Regular physical activity helps to keep your heart healthy and can reduce the risk of having further heart problems. Physical activity will provide many other benefits, including:
- improving the function of the heart and its ability to pump
- lowering blood pressure
- improving circulation
- improving cholesterol levels
- controlling weight and body shape
- reducing the risk of diabetes or helping to control diabetes
- boosting confidence and reducing anxiety
It is recommended that adults complete a total of 150 minutes (two and a half hours) of moderate-intensity activity per week. This means activity that makes you feel warmer and breathe heavier, and makes your heart beat faster, but you should be able to maintain a conversation. Examples include walking, cycling, dancing or climbing stairs. You can do the 150 minutes in bouts of 10 minutes or more. One way is to do 30 minutes of activity on five days a week.
If you have recently had a heart attack, have angina, or have had coronary angioplasty or heart surgery, it is very important that you start slowly and gradually build up to this level of activity over a period of time.

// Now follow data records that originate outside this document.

(** [parseNode], over the parser of elements.  The statements after the
    outer [switch] are reached from the [case '-'] whose second byte is
    not a dash. *)
Definition parseNodeWith (parseElement : M (ptr * option error))
  : M (ptr * option error) :=
  p <- getPos ;;
  c <- byteAt p ;;
  if Byte.eqb c "?" then
    err <- skipBytes 4 ;;
    if negb (isNil err) then ret (None, Some UnexpectedEndOfFile)
    else
      p <- getPos ;;
      x <- sliceFrom (p - 3) ;;
      xb <- readSpan x ;;
      decl <- andThen (bytesEq (bytes "xml") (toLower xb))
                      (c <- getCurrentByte ;; ret (isSet lookupWhitespace c)) ;;
      if decl then getNextByte ;;; parseXMLDeclaration
      else addPos (-3) ;;; parsePI
  else if Byte.eqb c "!" then
    c2 <- getNextByte ;;
    if Byte.eqb c2 "-" then
      c2 <- getNextByte ;;
      if Byte.eqb c2 "-" then getNextByte ;;; parseComment
      else
        err <- skipToChar ">" ;;
        ret (None, err)
    else if Byte.eqb c2 "[" then
      err <- skipBytes 1 ;;
      match err with
      | Some e => ret (None, Some e)
      | None =>
          cdata <- hasPrefixToEnd "CDATA[" ;;
          if negb cdata then ret (None, Some UnexpectedDataAfterBracket)
          else skipBytes 6 ;;; parseCDATA
      end
    else if Byte.eqb c2 "D" then
      err <- skipBytes 1 ;;
      match err with
      | Some e => ret (None, Some e)
      | None =>
          octype <- hasPrefixToEnd "OCTYPE" ;;
          doctype <- andThen octype
                       (p <- getPos ;; c <- byteAt (p + 6) ;;
                        ret (isSet lookupWhitespace c)) ;;
          if doctype then skipBytes 6 ;;; parseDocType
          else p <- getPos ;; ret (None, Some (UnexpectedEndOfFileAt p))
      end
    else if Byte.eqb c2 x00 then
      p <- getPos ;; ret (None, Some (UnexpectedEndOfFileAt p))
    else
      err <- skipPastChar ">" ;;
      match err with
      | Some e => ret (None, Some e)
      | None => p <- getPos ;; ret (None, Some (UnrecognizedNode p))
      end
  else parseElement.
(** C4, as the code has it -- for a persisted block whose claimed lines are
    lines of its file, the user-visible version count is the number of
    versions on its claimed lines without the CLONE versions, minus the number
    of IMPORTED versions, plus 1 if there is an IMPORTED version; for the
    in-memory block it is the number of versions minus the number of lines,
    plus 1. *)
Theorem C4_userVersionCount (s : Store.t) (this : BlockRow.t) (info : VCSBlockInfo.t)
        (b : Block.t) :
  (forall l, In l (Store.lines s) -> BlockProxy.line_in_block s this l = true ->
             LineRow.fileId l = BlockRow.fileId this) ->
  BlockProxy.asBlockInfo s this = Ok info ->
  VCSBlockInfo.userVersionCount info
  = zlength (filter (BlockProxy.on_block_line s this) (Store.versions s))
    - zlength (filter Spec.is_clone
                      (filter (BlockProxy.on_block_line s this) (Store.versions s)))
    - zlength (filter Spec.is_imported
                      (filter (BlockProxy.on_block_line s this) (Store.versions s)))
    + (if existsb Spec.is_imported
                  (filter (BlockProxy.on_block_line s this) (Store.versions s))
       then 1 else 0)
  /\ Block.getUserVersionCount b
     = zlength (Block.getVersions b) - zlength (Block.lines b) + 1.
Proof.
  intros Hfile Hinfo. split; [|reflexivity].
  assert (Hon : forall v, BlockProxy.on_file_block_line s this v = BlockProxy.on_block_line s this v).
  { intro v. unfold BlockProxy.on_file_block_line, BlockProxy.on_block_line,
      BlockProxy.line_in_file_block.
    destruct (Store.line_of s (lineId v)) as [l|] eqn:E; [|reflexivity].
    destruct (BlockProxy.line_in_block s this l) eqn:Hb; [|apply andb_false_r].
    rewrite (Hfile l (line_of_In _ _ _ E) Hb), Z.eqb_refl. reflexivity. }
  unfold BlockProxy.asBlockInfo in Hinfo.
  destruct (of_option (hd_error (sort_by line_order_asc _)) NotFound) as [firstLine|];
    simpl in Hinfo; [|discriminate].
  destruct (BlockProxy.getCurrentVersion s this) as [cv|]; simpl in Hinfo; [|discriminate].
  destruct (BlockProxy.getActiveLineCount s this =? 0); [discriminate|].
  match type of Hinfo with
  | result_bind ?r _ = _ => destruct r as [range|]; simpl in Hinfo; [|discriminate]
  end.
  injection Hinfo as <-. cbn [VCSBlockInfo.userVersionCount].
  unfold BlockProxy.getVersionCount, BlockProxy.getOriginalLineCount.
  rewrite <- (filter_andb (BlockProxy.on_block_line s this)
                          (fun v => negb (VersionType_eqb (type v) CLONE))).
  rewrite <- (filter_andb (BlockProxy.on_block_line s this)
                          (fun v => VersionType_eqb (type v) IMPORTED)).
  change (fun v => negb (VersionType_eqb (type v) CLONE)) with (fun v => negb (Spec.is_clone v)).
  change (fun v => VersionType_eqb (type v) IMPORTED) with Spec.is_imported.
  rewrite zlength_filter_split.
  set (vs := filter (BlockProxy.on_block_line s this) (Store.versions s)).
  assert (Hlast : match BlockProxy.getLastImportedVersion s this with Some _ => 1 | None => 0 end
                  = if existsb Spec.is_imported vs then 1 else 0).
  { unfold BlockProxy.getLastImportedVersion.
    rewrite (filter_ext _ (fun v => BlockProxy.on_block_line s this v && Spec.is_imported v))
      by (intro v; rewrite Hon; reflexivity).
    rewrite <- filter_andb. fold vs.
    destruct (existsb Spec.is_imported vs) eqn:Ex.
    - apply existsb_exists in Ex as (v & Hv & Hi).
      destruct (sort_by timestamp_desc (filter Spec.is_imported vs)) eqn:E; [|reflexivity].
      apply sort_by_nil in E.
      assert (In v (filter Spec.is_imported vs)) by (apply filter_In; auto).
      rewrite E in H. destruct H.
    - destruct (sort_by timestamp_desc (filter Spec.is_imported vs)) as [|v r] eqn:E;
        [reflexivity|].
      assert (Hv : In v (filter Spec.is_imported vs))
        by (apply (sort_by_In timestamp_desc); rewrite E; left; reflexivity).
      apply filter_In in Hv as [Hv Hi].
      assert (existsb Spec.is_imported vs = true) by (apply existsb_exists; eauto).
      congruence. }
  rewrite Hlast. reflexivity.
Qed.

Some people may not be able to complete this amount of activity, but it is still important to try to be as active as possible. Doing a small amount is better than nothing.
Most people are able to return to work even if they have had a heart attack, been diagnosed with a heart condition or following heart surgery. Before you are able to return to work it is important that your condition is stable and any symptoms that you might have are well controlled.
The speed at which you are able to return to work depends entirely on your condition, its severity and how quickly you are able to recover. Attending cardiac rehabilitation and following the advice of your cardiac rehabilitation practitioners will ensure that you progress back to your normal working life as soon as possible.
It is sometimes advisable to complete a phased return to work whereby you will commence reduced hours on your immediate return to work and gradually increase back to your regular, fulltime hours. This can help you to acclimatise back to normal working life.
Further information can be found in the British Heart Foundation publication 'Returning to work with a heart condition', available either through your cardiac rehabilitation team or available on the British Heart Foundation website in .pdf format.
It is normal to feel worried or anxious if you have recently suffered from a heart attack, have found out that you have got a heart condition or following heart surgery.
It is possible that you may feel overwhelmed and struggle to cope. This can lead to the adoption of bad habits such as consuming unhealthy foods, excessive drinking and avoidance of exercise, all of which can increase the risk of further heart problems. It is important to establish a normal, regular routine to help ease the symptoms of stress, anxiety and depression.
Attending cardiac rehabilitation sessions play an important role in this. It gives you an opportunity to discuss any of your concerns as well as improving confidence in your overall wellbeing and how much activity you are able to do. If your concerns don't go away, a member of the cardiac rehabilitation team will be able to refer you to somewhere that you can receive additional help.
If you feel that your concerns are becoming overwhelming and are stopping you from getting on with everyday life then you should consider making an appointment to see your GP.
Further information can be found in the British Heart Foundation publication 'Heart to heart—heart disease and your emotional health', available either through your cardiac rehabilitation team or on the British Heart Foundation website in .pdf format.